[Collected data]
(** Exactly the promised config: the listing has it and nothing else. *)
Lemma right_listing k c :
  own_configs name w = {[k := c]} -> team_configs name w = ∅ -> items = [c].
Proof.
  intros Ho Ht0. pose proof (proj1 (configs_that_empty _ _) Ht0) as Ht.
  assert (forall x, x ∈ items -> x = c) as Hall.
  { intros x [Hx Hn]%Hitems. specialize (Ht _ _ Hx). unfold team_in in Ht. rewrite Hn, String.eqb_refl in Ht. simpl in Ht.
    apply negb_false_iff in Ht. assert (own_configs name w !! cfg_key x = Some x) as Hox.
    { apply configs_that_lookup. split; [done|]. unfold own_in. by rewrite Hn, String.eqb_refl. }
    rewrite Ho in Hox. by apply lookup_singleton_Some in Hox as [_ ->]. }
  assert (c ∈ items) as Hc.
  { assert (own_configs name w !! k = Some c) as Hoc by (rewrite Ho; apply lookup_singleton_eq).
    apply configs_that_lookup in Hoc as [Hc [Hn%String.eqb_eq _]%andb_true_iff]. by eapply listed. }
  destruct items as [|x [|y l]].
  - by apply elem_of_nil in Hc.
  - f_equal. apply Hall. constructor.
  - exfalso. rewrite (Hall x) in Hnd by constructor. rewrite (Hall y) in Hnd by do 2 constructor.
    apply NoDup_cons in Hnd as [Hx _]. apply Hx. constructor.
Qed.

End Listing.

(** What one reconcile does: it finds the namespace as promised and writes nothing, or leaves it as promised,
    or takes one of the operator's configs away. *)
Definition progress (name : string) (w : W) (t : list (obs C)) (w' : W) : Prop :=
  cs_valid w' /\ (forall n, cs_namespace w' n = cs_namespace w n)
  /\ foreign_configs name w' = foreign_configs name w
  /\ (enrolled_right name w -> writes t = [] /\ cs_configs w' = cs_configs w)
  /\ (enrolled_right name w \/ enrolled_right name w' \/ (size (own_configs name w') < size (own_configs name w))%nat).

Lemma right_same name w w' :
  cs_configs w' = cs_configs w -> (forall n, cs_namespace w' n = cs_namespace w n) ->
  enrolled_right name w -> enrolled_right name w'.
Proof.
  intros Hc Hn Hr ns Hns. rewrite Hn in Hns. specialize (Hr ns Hns).
  unfold team_configs, own_configs in *. by rewrite !(configs_that_same _ w w' Hc).
Qed.

Lemma progress_none name w w' t :
  cs_valid w' -> cs_configs w' = cs_configs w -> (forall n, cs_namespace w' n = cs_namespace w n) ->
  writes t = [] -> enrolled_right name w -> progress name w t w'.
Proof.
  intros Hv Hc Hn Hw Hr. split_and!; [done..| |done|by left]. by apply configs_that_same.
Qed.

(** Deleting an own config of a namespace that is not as promised. *)
Lemma progress_delete name w w1 c t0 (P : M C W outcome) :
  P = deleteOwn c -> writes t0 = [] ->
  cs_valid w1 -> cs_configs w1 = cs_configs w -> (forall n, cs_namespace w1 n = cs_namespace w n) ->
  cs_configs w !! cfg_key c = Some c -> own_in name c = true -> ~ enrolled_right name w ->
  wp P w1 (fun _ t w' => progress name w (t0 ++ t) w').
Proof.
  intros -> Ht0 Hv Hcs Hns Hc Ho Hno. unfold deleteOwn. apply wp_bind. wp_call. intros r w2 E.
  rewrite <- Hcs in Hc. destruct (cs_delete _ _ _ _ Hv (mk_is_Some _ _ Hc) E) as (Hv2 & -> & Hd & Hn2).
  cbn [world world_self] in *. apply wp_ret.
  assert (forall p, configs_that p w2 = if p c then delete (cfg_key c) (configs_that p w) else configs_that p w) as Hdel.
  { intros p. rewrite (configs_that_delete p w1 w2 c Hc Hd). by rewrite (configs_that_same p w w1 Hcs). }
  split_and!; [done|intros n; by rewrite Hn2| |done|].
  - unfold foreign_configs. by rewrite Hdel, Ho.
  - right; right. unfold own_configs. rewrite Hdel, Ho. rewrite map_size_delete.
    assert (configs_that (own_in name) w !! cfg_key c = Some c) as Hoc by (apply configs_that_lookup; by rewrite <- Hcs).
    rewrite Hoc. destruct (size (configs_that (own_in name) w)) eqn:Es; [|simpl; lia].
    apply map_size_empty_inv in Es. by rewrite Es, lookup_empty in Hoc.
Qed.

(** Storing an own config in a namespace with no other config brings it to the promised state. *)
Lemma stored_right name w w' k c ns :
  cs_valid w' -> (forall n, cs_namespace w' n = cs_namespace w n) ->
  cs_namespace w name = Some ns -> matches e ns = true ->
  cs_configs w' = <[k := c]> (cs_configs w) -> own_in name c = true ->
  (forall c0, cs_configs w !! k = Some c0 -> own_in name c0 = true) ->
  team_configs name w = ∅ -> (forall k' c', own_configs name w !! k' = Some c' -> k' = k) ->
  en_KeyAcceptance e = "" \/ KeyAcceptance (cfg_Spec c) = en_KeyAcceptance e ->
  foreign_configs name w' = foreign_configs name w /\ enrolled_right name w'.
Proof.
  intros Hv Hns Hf Hm Hw' Ho Hk Ht Hown Hka. pose proof Ho as [Hn Hoc]%andb_true_iff.
  assert (forall p : SaltKeyConfig -> bool, p c = false -> (forall c0, own_in name c0 = true -> p c0 = false) ->
    configs_that p w' = configs_that p w) as Hother.
  { intros p Hp Hp0. rewrite (configs_that_insert p w w' k c); [by rewrite Hp| |done].
    intros c0 Hc0. rewrite Hp. by apply Hp0, Hk. }
  split.
  - apply Hother; [by rewrite Ho|]. intros c0 ->. done.
  - assert (team_configs name w' = ∅) as Ht'.
    { unfold team_configs. rewrite Hother; [exact Ht| |]; unfold team_in; [by rewrite Hn, Hoc|].
      intros c0 [-> ->]%andb_true_iff. done. }
    intros ns' Hns' _. rewrite Hns, Hf in Hns'. injection Hns' as <-. rewrite Hm. split; [|done]. intros _. exists k, c.
    split; [|done]. unfold own_configs. rewrite (configs_that_insert _ w w' k c); [|intros c0 Hc0; by rewrite Ho, Hk|done].
    rewrite Ho. apply map_eq. intros k'. destruct (decide (k' = k)) as [->|Hne].
    + by rewrite lookup_insert_eq, lookup_singleton_eq.
    + rewrite lookup_insert_ne, lookup_singleton_ne by done.
      destruct (configs_that _ w !! k') as [c'|] eqn:E; [|done]. by destruct (Hne (Hown k' c' E)).
Qed.

(** A round that has read a live namespace and its configs. *)
Section Round.
Context (name : string) (w w2 : W) (ns : Namespace) (items : list SaltKeyConfig) (t0 : list (obs C)).
Hypothesis Hv : cs_valid w.
Hypothesis Hv2 : cs_valid w2.
Hypothesis Hc2 : cs_configs w2 = cs_configs w.
Hypothesis Hn2 : forall n, cs_namespace w2 n = cs_namespace w n.
Hypothesis Hg : cs_namespace w name = Some ns.
Hypothesis Hd : ns_deletionTimestamp ns = None.
Hypothesis Hnd : NoDup items.
Hypothesis Hitems : forall c, c ∈ items <-> cs_configs w !! cfg_key c = Some c /\ cfg_Namespace c = name.
Hypothesis Ht0 : writes t0 = [].

Lemma right_now : enrolled_right name w <->
  if matches e ns
  then (team_configs name w = ∅ -> exists k c, own_configs name w = {[k := c]}
          /\ (en_KeyAcceptance e = "" \/ KeyAcceptance (cfg_Spec c) = en_KeyAcceptance e))
       /\ (team_configs name w <> ∅ -> own_configs name w = ∅)
  else own_configs name w = ∅.
Proof. split; [intros Hr; exact (Hr ns Hg Hd)|]. intros Hr ns' Hns' _. rewrite Hg in Hns'. by injection Hns' as <-. Qed.

Lemma rest_progress r : enrolled_right name w -> wp (mret r : M C W outcome) w2 (fun _ t w' => progress name w (t0 ++ t) w').
Proof. intros Hr. apply wp_ret. rewrite app_nil_r. by apply progress_none. Qed.

(** The one config stored afresh, under its own key, in a namespace that was not as promised. *)
Lemma stored_progress w3 k c q r :
  matches e ns = true -> team_configs name w = ∅ -> (forall k' c', own_configs name w !! k' = Some c' -> k' = k) ->
  (forall c0, cs_configs w !! k = Some c0 -> own_in name c0 = true) -> k.1 = name -> is_own c = true ->
  en_KeyAcceptance e = "" \/ KeyAcceptance (cfg_Spec c) = en_KeyAcceptance e -> ~ enrolled_right name w ->
  cs_valid w3 -> (forall n, cs_namespace w3 n = cs_namespace w2 n) -> cs_configs w3 = <[k := c]> (cs_configs w2) ->
  progress name w (t0 ++ [Obs q r]) w3.
Proof.
  intros Hm Ht Hown Hk Hkn Ho Hka Hno Hv3 Hn3 Hc3.
  assert (cs_configs w3 !! k = Some c) as Hkc by (rewrite Hc3; apply lookup_insert_eq).
  rewrite Hc2 in Hc3. destruct (stored_right name w w3 k c ns) as [Hfor Hr3]; try done.
  - intros n. by rewrite Hn3.
  - unfold own_in. pose proof (cs_keyed _ _ _ Hv3 Hkc) as Hkey. rewrite <- Hkey in Hkn. simpl in Hkn.
    by rewrite Hkn, String.eqb_refl.
  - split_and!; [done|intros n; by rewrite Hn3|done|done|by right; left].
Qed.

Lemma adjust_progress own :
  items = [own] -> is_own own = true -> matches e ns = true ->
  wp (adjustOwn e own : M C W outcome) w2 (fun _ t w' => progress name w (t0 ++ t) w').
Proof.
  intros Hi Hio Hm. pose proof (one_own_listed name w items Hv Hitems own Hi Hio) as Ho1.
  assert (team_configs name w = ∅) as Ht.
  { apply (no_team_listed name w items Hv Hitems). rewrite Hi. by intros c ->%list_elem_of_singleton. }
  assert (cs_configs w !! cfg_key own = Some own /\ cfg_Namespace own = name) as [Hc Hnn]
    by (apply Hitems; rewrite Hi; constructor).
  unfold adjustOwn. destruct ((en_KeyAcceptance e <>s? "") && _) eqn:Ek; cycle 1.
  { apply rest_progress, right_now. rewrite Hm. split; [|done]. intros _. exists (cfg_key own), own. split; [done|].
    apply andb_false_iff in Ek as [Ek|Ek]; reflect_bools; auto. }
  reflect_bools. apply wp_bind. wp_call. intros p w3 E3. cbn [world set_world world_self] in *.
  rewrite <- Hc2 in Hc.
  destruct (cs_patch w2 own (set_KeyAcceptance (en_KeyAcceptance e) own) _ _ Hv2 Hc eq_refl E3)
    as (Hv3 & Hn3 & c & -> & Hc3 & Hl3 & Hk3). rewrite Hc2 in Hc. apply wp_ret.
  apply (stored_progress w3 (cfg_key own) c); try done.
  - intros k' c'. rewrite Ho1. by intros [<- _]%lookup_singleton_Some.
  - intros c0 Hc0. rewrite Hc in Hc0. injection Hc0 as <-. unfold own_in. by rewrite Hnn, String.eqb_refl.
  - unfold is_own in *. by rewrite Hl3.
  - by right.
  - intros Hr. apply (proj1 right_now) in Hr. rewrite Hm in Hr. destruct (proj1 Hr Ht) as (k' & c' & Ho2 & Hka). rewrite Ho1 in Ho2.
    assert (({[k' := c']} : gmap _ _) !! cfg_key own = Some own) as Hs by (rewrite <- Ho2; apply lookup_singleton_eq).
    apply lookup_singleton_Some in Hs as [_ ->]. by destruct Hka.
Qed.

Lemma create_progress :
  items = [] -> matches e ns = true -> own_configs name w = ∅ ->
  wp (createOwn e name : M C W outcome) w2 (fun _ t w' => progress name w (t0 ++ t) w').
Proof.
  intros Hi Hm Ho. assert (team_configs name w = ∅) as Ht.
  { apply (no_team_listed name w items Hv Hitems). rewrite Hi. by intros c ?%elem_of_nil. }
  assert (cs_configs w !! cfg_key (enrolled_config e name) = None) as Hnone.
  { destruct (cs_configs w !! _) as [c0|] eqn:E0; [|done]. exfalso.
    pose proof (cs_keyed _ _ _ Hv E0) as Hk0. injection Hk0 as Hn0 _.
    pose proof (listed name w items Hv Hitems _ c0 E0 Hn0) as Hin. rewrite Hi in Hin. by apply elem_of_nil in Hin. }
  unfold createOwn. apply wp_bind. wp_call. intros r w3 E3. cbn [world set_world world_self] in *.
  rewrite <- Hc2 in Hnone. destruct (cs_create _ _ _ _ Hv2 Hnone E3) as (Hv3 & Hn3 & -> & c & Hc3 & Hl3 & Hk3).
  rewrite Hc2 in Hnone. apply wp_ret. apply (stored_progress w3 (cfg_key (enrolled_config e name)) c); try done.
  - intros k' c'. by rewrite Ho, lookup_empty.
  - intros c0 Hc0. congruence.
  - unfold is_own. rewrite Hl3. reflexivity.
  - destruct (String.eqb_spec (en_KeyAcceptance e) ""); [by left|right; by apply Hk3].
  - intros Hr. apply (proj1 right_now) in Hr. rewrite Hm in Hr. destruct (proj1 Hr Ht) as (k' & c' & Ho2 & _). rewrite Ho in Ho2.
    assert (({[k' := c']} : gmap _ _) !! k' = None) as Hs by by rewrite <- Ho2.
    by rewrite lookup_singleton_eq in Hs.
Qed.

**What you have to do:** Nothing but the lines above from the one containing "cs_valid w' /\" through the one containing "assert (forall p, configs_that" should appear in the answer, each repeated exactly.

**Exercise response:**
  cs_valid w' /\ (forall n, cs_namespace w' n = cs_namespace w n)
  /\ foreign_configs name w' = foreign_configs name w
  /\ (enrolled_right name w -> writes t = [] /\ cs_configs w' = cs_configs w)
  /\ (enrolled_right name w \/ enrolled_right name w' \/ (size (own_configs name w') < size (own_configs name w))%nat).

Lemma right_same name w w' :
  cs_configs w' = cs_configs w -> (forall n, cs_namespace w' n = cs_namespace w n) ->
  enrolled_right name w -> enrolled_right name w'.
Proof.
  intros Hc Hn Hr ns Hns. rewrite Hn in Hns. specialize (Hr ns Hns).
  unfold team_configs, own_configs in *. by rewrite !(configs_that_same _ w w' Hc).
Qed.

Lemma progress_none name w w' t :
  cs_valid w' -> cs_configs w' = cs_configs w -> (forall n, cs_namespace w' n = cs_namespace w n) ->
  writes t = [] -> enrolled_right name w -> progress name w t w'.
Proof.
  intros Hv Hc Hn Hw Hr. split_and!; [done..| |done|by left]. by apply configs_that_same.
Qed.

(** Deleting an own config of a namespace that is not as promised. *)
Lemma progress_delete name w w1 c t0 (P : M C W outcome) :
  P = deleteOwn c -> writes t0 = [] ->
  cs_valid w1 -> cs_configs w1 = cs_configs w -> (forall n, cs_namespace w1 n = cs_namespace w n) ->
  cs_configs w !! cfg_key c = Some c -> own_in name c = true -> ~ enrolled_right name w ->
  wp P w1 (fun _ t w' => progress name w (t0 ++ t) w').
Proof.
  intros -> Ht0 Hv Hcs Hns Hc Ho Hno. unfold deleteOwn. apply wp_bind. wp_call. intros r w2 E.
  rewrite <- Hcs in Hc. destruct (cs_delete _ _ _ _ Hv (mk_is_Some _ _ Hc) E) as (Hv2 & -> & Hd & Hn2).
  cbn [world world_self] in *. apply wp_ret.
  assert (forall p, configs_that p w2 = if p c then delete (cfg_key c) (configs_that p w) else configs_that p w) as Hdel.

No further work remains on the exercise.